[[ Data extracts open ]]

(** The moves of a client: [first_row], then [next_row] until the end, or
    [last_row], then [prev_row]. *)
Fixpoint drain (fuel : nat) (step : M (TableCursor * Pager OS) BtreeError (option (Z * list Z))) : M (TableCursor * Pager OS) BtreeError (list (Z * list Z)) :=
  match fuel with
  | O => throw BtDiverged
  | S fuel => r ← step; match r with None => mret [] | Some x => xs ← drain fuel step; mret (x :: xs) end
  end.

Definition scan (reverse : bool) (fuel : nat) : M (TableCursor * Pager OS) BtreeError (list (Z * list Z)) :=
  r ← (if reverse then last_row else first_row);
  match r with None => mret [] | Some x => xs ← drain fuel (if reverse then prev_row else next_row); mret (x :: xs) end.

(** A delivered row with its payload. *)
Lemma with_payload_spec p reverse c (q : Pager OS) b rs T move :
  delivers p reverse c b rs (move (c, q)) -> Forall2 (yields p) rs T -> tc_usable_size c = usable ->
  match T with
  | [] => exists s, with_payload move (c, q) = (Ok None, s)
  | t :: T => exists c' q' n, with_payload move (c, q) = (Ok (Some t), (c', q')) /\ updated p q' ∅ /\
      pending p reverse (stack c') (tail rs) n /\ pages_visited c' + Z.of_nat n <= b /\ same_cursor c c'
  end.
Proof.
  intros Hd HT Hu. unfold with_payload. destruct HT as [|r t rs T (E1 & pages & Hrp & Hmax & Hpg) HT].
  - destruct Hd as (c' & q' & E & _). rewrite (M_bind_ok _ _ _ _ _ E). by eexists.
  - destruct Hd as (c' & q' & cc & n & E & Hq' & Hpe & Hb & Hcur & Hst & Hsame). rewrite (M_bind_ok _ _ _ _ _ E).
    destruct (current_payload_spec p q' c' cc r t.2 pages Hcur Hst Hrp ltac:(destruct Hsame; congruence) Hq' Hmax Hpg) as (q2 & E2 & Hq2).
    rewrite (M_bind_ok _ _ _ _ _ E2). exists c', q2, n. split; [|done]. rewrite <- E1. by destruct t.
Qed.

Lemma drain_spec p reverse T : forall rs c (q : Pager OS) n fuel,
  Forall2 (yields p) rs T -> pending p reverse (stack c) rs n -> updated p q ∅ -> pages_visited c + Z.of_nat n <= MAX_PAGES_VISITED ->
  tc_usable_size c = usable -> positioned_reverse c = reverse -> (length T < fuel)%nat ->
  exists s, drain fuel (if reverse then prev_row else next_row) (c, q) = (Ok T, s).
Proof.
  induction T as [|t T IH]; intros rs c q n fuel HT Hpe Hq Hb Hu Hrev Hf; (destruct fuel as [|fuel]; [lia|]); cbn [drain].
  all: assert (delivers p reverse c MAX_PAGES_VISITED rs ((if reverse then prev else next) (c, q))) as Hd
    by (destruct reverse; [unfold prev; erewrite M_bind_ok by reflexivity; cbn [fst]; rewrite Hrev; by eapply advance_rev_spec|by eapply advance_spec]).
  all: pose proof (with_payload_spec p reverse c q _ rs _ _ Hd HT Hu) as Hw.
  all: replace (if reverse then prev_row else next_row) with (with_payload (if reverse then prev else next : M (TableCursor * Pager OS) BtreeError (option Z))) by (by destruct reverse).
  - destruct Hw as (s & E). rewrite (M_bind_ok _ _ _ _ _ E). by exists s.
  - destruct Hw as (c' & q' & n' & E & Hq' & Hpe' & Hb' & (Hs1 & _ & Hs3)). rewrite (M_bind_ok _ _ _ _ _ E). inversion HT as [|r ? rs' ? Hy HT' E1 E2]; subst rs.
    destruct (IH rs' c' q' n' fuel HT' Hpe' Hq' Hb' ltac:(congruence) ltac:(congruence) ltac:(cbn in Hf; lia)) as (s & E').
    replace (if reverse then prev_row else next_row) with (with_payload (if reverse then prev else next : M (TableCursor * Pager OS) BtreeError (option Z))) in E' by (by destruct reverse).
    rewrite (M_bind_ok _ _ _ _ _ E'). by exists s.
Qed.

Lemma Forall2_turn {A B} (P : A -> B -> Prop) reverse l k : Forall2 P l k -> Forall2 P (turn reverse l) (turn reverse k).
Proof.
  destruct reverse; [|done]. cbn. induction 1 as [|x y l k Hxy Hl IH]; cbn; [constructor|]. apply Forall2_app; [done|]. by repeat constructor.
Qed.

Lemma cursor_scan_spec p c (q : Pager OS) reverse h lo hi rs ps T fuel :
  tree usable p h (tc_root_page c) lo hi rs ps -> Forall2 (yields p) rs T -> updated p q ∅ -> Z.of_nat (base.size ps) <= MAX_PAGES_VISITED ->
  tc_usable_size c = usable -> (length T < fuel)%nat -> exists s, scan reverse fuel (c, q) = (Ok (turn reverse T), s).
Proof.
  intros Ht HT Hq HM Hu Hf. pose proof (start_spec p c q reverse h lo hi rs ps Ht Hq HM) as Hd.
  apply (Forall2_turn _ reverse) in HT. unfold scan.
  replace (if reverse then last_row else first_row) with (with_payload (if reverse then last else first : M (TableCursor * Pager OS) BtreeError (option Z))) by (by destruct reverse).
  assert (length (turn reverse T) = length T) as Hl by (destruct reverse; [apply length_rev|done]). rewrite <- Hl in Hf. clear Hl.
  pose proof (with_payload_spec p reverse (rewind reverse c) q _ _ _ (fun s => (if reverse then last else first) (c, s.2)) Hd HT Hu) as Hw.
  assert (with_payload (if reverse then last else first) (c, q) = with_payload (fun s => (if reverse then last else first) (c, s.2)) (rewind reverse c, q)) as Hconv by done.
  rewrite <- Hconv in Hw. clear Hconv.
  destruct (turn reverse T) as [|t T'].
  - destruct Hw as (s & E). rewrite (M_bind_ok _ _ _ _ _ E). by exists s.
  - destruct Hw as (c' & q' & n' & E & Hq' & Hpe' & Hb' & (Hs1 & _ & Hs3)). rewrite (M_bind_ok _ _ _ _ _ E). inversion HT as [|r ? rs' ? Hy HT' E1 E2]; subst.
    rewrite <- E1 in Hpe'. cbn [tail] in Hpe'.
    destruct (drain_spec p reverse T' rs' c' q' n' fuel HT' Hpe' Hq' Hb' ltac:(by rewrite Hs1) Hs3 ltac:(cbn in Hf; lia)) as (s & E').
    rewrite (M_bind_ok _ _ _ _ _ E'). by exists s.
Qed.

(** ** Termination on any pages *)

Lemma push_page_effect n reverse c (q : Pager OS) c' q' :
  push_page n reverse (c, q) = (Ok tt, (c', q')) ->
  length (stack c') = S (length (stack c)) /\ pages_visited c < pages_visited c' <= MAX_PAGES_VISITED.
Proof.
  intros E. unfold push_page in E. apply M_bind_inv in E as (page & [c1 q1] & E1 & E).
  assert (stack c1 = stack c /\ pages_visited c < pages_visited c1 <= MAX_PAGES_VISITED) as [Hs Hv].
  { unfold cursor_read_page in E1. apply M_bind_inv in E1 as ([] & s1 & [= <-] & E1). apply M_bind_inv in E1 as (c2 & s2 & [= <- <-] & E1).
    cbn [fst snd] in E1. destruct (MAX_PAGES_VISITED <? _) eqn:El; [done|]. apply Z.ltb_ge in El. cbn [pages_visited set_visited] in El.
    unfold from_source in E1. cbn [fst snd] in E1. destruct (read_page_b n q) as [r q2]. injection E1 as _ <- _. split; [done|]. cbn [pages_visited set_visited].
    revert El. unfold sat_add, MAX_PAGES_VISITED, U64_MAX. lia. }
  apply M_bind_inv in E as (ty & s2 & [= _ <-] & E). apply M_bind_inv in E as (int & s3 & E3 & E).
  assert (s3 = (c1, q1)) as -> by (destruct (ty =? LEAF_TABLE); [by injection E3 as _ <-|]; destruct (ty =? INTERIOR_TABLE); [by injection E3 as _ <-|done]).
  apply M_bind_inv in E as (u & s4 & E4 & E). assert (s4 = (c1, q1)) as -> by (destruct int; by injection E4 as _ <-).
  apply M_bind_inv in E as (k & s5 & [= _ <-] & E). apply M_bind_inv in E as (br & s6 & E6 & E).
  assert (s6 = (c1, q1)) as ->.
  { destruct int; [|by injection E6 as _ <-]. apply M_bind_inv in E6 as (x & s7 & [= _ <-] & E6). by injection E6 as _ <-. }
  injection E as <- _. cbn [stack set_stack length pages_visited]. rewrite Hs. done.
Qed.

[[ Data extracts closed ]]

__Required work__: Lines containing the word "yields": copy every one of them from the records above.

__Your response__:
  delivers p reverse c b rs (move (c, q)) -> Forall2 (yields p) rs T -> tc_usable_size c = usable ->
  Forall2 (yields p) rs T -> pending p reverse (stack c) rs n -> updated p q ∅ -> pages_visited c + Z.of_nat n <= MAX_PAGES_VISITED ->
  tree usable p h (tc_root_page c) lo hi rs ps -> Forall2 (yields p) rs T -> updated p q ∅ -> Z.of_nat (base.size ps) <= MAX_PAGES_VISITED ->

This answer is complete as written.